Ele se controlou, prendeu a respiração, tentou pensar em outra coisa, mas as palavras insistiam em sair. Aquilo era uma verdadeira tortura, como tentar relembrar a letra de uma bela canção antiga enquanto seu corpo passa por um lento afogamento. Sua mente não conseguia filtrar as palavras que saiam de sua boca, por mais que tentasse. Ele só se conteve por pouco.

 

—Ele não teve culpa!... Ele não teve culpa!...

 

—Não foi isso que perguntei... Perguntei: quem matou a garota?

 

Mas uma vez, a mesma batalha. Era difícil evitar a resposta. Ele pensou no patrão, pensou no quanto o homem sofreria. Tinha de resistir, mesmo com toda aquela agonia. Precisava resistir. Então uma lembrança veio a sua mente: o primeiro jantar na mansão que seria seu lar, o belo quadro na sala de estar.

—Charles Dickens...

 

—Quem diabos é Charles Dickens? —perguntou o assassino.

 

Ele gargalhou.

—Um escritor... Um ótimo escritor...

—Tudo bem... Agora estou perdendo a paciência. Quero um nome! Um maldito nome! E você vai dizê-lo! Olhe para mim! Quem... matou... a garota?

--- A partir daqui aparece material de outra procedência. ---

(** Lines 8-33 allocate behind the objects of the heap. *)
Lemma build_fresh cs ks ns out :
  build (mkState cs ks ns out)
  = Ok (mkHandles (length ns)
          (length cs) (length cs + 1) (length cs + 2) (length cs + 3) (length cs + 4)
          (length ks) (length ks + 1) (length ks + 2) (length ks + 3) (length ks + 4))
       (mkState
          (cs ++ [mkComponent CycleCloser "cycle closer" ∅;
                  mkComponent SimpleHeatExchanger "condensor" ∅;
                  mkComponent SimpleHeatExchanger "evaporater" ∅;
                  mkComponent Valve "expansion valve" ∅;
                  mkComponent Compressor "compressor" ∅])
          (ks ++ [mkConnection (length cs) "out1" (length cs + 2) "in1" "1" ∅;
                  mkConnection (length cs + 2) "out1" (length cs + 4) "in1" "2" ∅;
                  mkConnection (length cs + 4) "out1" (length cs + 1) "in1" "3" ∅;
                  mkConnection (length cs + 1) "out1" (length cs + 3) "in1" "4" ∅;
                  mkConnection (length cs + 3) "out1" (length cs) "in1" "0" ∅])
          (ns ++ [mkNetwork unit_defaults
                    [length ks + 4; length ks; length ks + 1; length ks + 2;
                     length ks + 3]])
          out).
Proof.
  unfold build.
  unfold bind at 1. cbn [new_network networks components connections stdout].
  unfold bind at 1. unfold set_defaults at 1.
  cbn [networks components connections stdout].
  rewrite list_lookup_middle by reflexivity.
  rewrite insert_last. cbn [units conns].
  do 10 (unfold bind at 1;
         cbn [new_component new_connection networks components connections stdout]).
  unfold bind at 1. unfold add_conns. cbn [networks components connections stdout].
  rewrite list_lookup_middle by reflexivity. cbn [ret].
  rewrite insert_last. cbn [units conns].
  rewrite !length_app. cbn [length]. rewrite <- !app_assoc. cbn [app].
  rewrite <- !Nat.add_assoc. cbn [Nat.add].
  rewrite unit_defaults_set. reflexivity.
Qed.

(** X9: lines 8-41 in a heap that already holds objects.  The
    construction and the [set_attr] calls succeed from any state, the
    objects that were there are left as they were, nothing is printed, and
    the five components, five connections and one network of the script
    are new. *)
Theorem setup_leaves_existing_objects (duty : float) (st0 : State) :
  exists h st1 st,
    build st0 = Ok h st1
    /\ configure duty h st1 = Ok tt st
    /\ take (length (components st0)) (components st) = components st0
    /\ take (length (connections st0)) (connections st) = connections st0
    /\ take (length (networks st0)) (networks st) = networks st0
    /\ length (components st) = length (components st0) + 5
    /\ length (connections st) = length (connections st0) + 5
    /\ length (networks st) = length (networks st0) + 1
    /\ stdout st = stdout st0.
Proof.
  destruct st0 as [cs ks ns out].
  eexists _, _, _. split; [apply build_fresh|].
  cbn [components connections networks stdout].
  split.
  - unfold configure. cbn [co ev cp c2 c4].
    do 3 (unfold bind at 1; unfold comp_set_attr at 1;
          cbn [components connections networks stdout];
          rewrite lookup_fresh; cbn [lookup list_lookup];
          rewrite insert_fresh; cbn [insert list_insert]).
    unfold bind at 1; unfold conn_set_attr at 1;
      cbn [components connections networks stdout];
      rewrite lookup_fresh; cbn [lookup list_lookup];
      rewrite insert_fresh; cbn [insert list_insert].
    unfold conn_set_attr; cbn [components connections networks stdout];
      rewrite lookup_fresh; cbn [lookup list_lookup];
      rewrite insert_fresh; cbn [insert list_insert].
    reflexivity.
  - cbn [components connections networks stdout].
    rewrite !take_app_length, !length_app. cbn [length].
    repeat split; reflexivity.
Qed.
(** * ThesisHub: the JSON-file repository layer and the upload copier

    A shallow embedding of [core/repo.py] (sidecar locking, backup
    rotation, resilient reads, the transactional [update_atomic] and the
    domain helpers built on it) and of the copy phase of [core/files.py].

    Conventions of the embedding.
    - Python values that travel through [json.dumps]/[json.loads] are
      terms of [json]; a Python [dict] is a finite map, [None] is [JNull],
      [int] is [Z] and [float] is an IEEE binary64 number.
    - Effects are explicit: every operation maps a [World] (clock, files,
      lock markers, backup directory, I/O trace) to a new world and a
      [result], which is either a value or a raised exception.
    - Wall-clock time is an integer number of milliseconds; it advances
      when the code sleeps and when the environment lets time pass. *)

From Stdlib Require Import ZArith Floats.
From stdpp Require Import gmap strings list fin_maps sorting pretty.
From Equations Require Import Equations.
From Equations.Prop Require Import Logic.

Set Warnings "-register-all".
Local Open Scope Z_scope.

(** ** JSON values and the Python operations the repository applies to them *)

Module Json.

Inductive json :=
| JNull
| JBool (b : bool)
| JInt (n : Z)
| JFloat (f : float)
| JStr (s : string)
| JArr (l : list json)
| JObj (d : gmap string json).

(** [d.get(k)]: the value stored under [k], or [None]. *)
Definition py_get (d : gmap string json) (k : string) : json :=
  default JNull (d !! k).

(** A Python number; [bool] is a subclass of [int]. *)
Inductive num := NInt (n : Z) | NFloat (f : float).

Definition as_num (v : json) : option num :=
  match v with
  | JBool b => Some (NInt (if b then 1 else 0))
  | JInt n => Some (NInt n)
  | JFloat f => Some (NFloat f)
  | _ => None
  end.

(** [int == float] compares the exact mathematical values. *)
Definition float_eq_int (f : float) (n : Z) : bool :=
  match Prim2SF f with
  | S754_zero _ => n =? 0
  | S754_finite s m e =>
      let v := if s then Z.neg m else Z.pos m in
      if 0 <=? e then n =? v * 2 ^ e else v =? n * 2 ^ (- e)
  | _ => false
  end.

Definition num_eq (x y : num) : bool :=
  match x, y with
  | NInt a, NInt b => a =? b
  | NFloat f, NFloat g => PrimFloat.eqb f g
  | NInt a, NFloat g => float_eq_int g a
  | NFloat f, NInt b => float_eq_int f b
  end.

(** Python's [==] on decoded JSON values. *)
Fixpoint py_eq (a b : json) {struct a} : bool :=
  match a, b with
  | JNull, JNull => true
  | JStr s, JStr t => bool_decide (s = t)
  | JArr l, JArr m =>
      (fix go (l m : list json) : bool :=
         match l, m with
         | [], [] => true
         | x :: l', y :: m' => py_eq x y && go l' m'
         | _, _ => false
         end) l m
  | JObj d, JObj e =>
      map_fold (λ _ (same : bool) acc, same && acc) true
        (merge (λ x y, match x, y with
                       | Some u, Some v => Some (py_eq u v)
                       | None, None => None
                       | _, _ => Some false
                       end) d e)
  | _, _ =>
      match as_num a, as_num b with
      | Some x, Some y => num_eq x y
      | _, _ => false
      end
  end.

O efeito da droga era verdadeiramente forte. Respirar ficava cada vez mais difícil. Se mover também. Seus olhos ardiam e lacrimejavam, e ele não conseguia mais piscar, por mais que tentasse. Era angustiante. Mas o mais difícil era pensar. A coisa anestesiava sua mente, como se ele tivesse acabado de passar por uma vigília de duas semanas, ou pior. Ele fez um último esforço, quase sobre-humano, para resistir: seu corpo tremia. Ele mordeu a própria língua, quase a ponto de decepá-la, e daquela vez gritou de verdade. Sangue jorrava de sua boca. Seu rosto se encheu de uma vermelhidão profunda, até atingir um horrendo tom de sangue, tamanha a energia demandada para manter a mente focada. Tudo em vão. Não, ele não podia se entregar, não podia desistir. Caso se permitisse tal fraqueza, haveria muita destruição, muita dor. No meio de todo aquele esforço, porém, um nome acabou escapando entre seus lábios. O nome do assassino.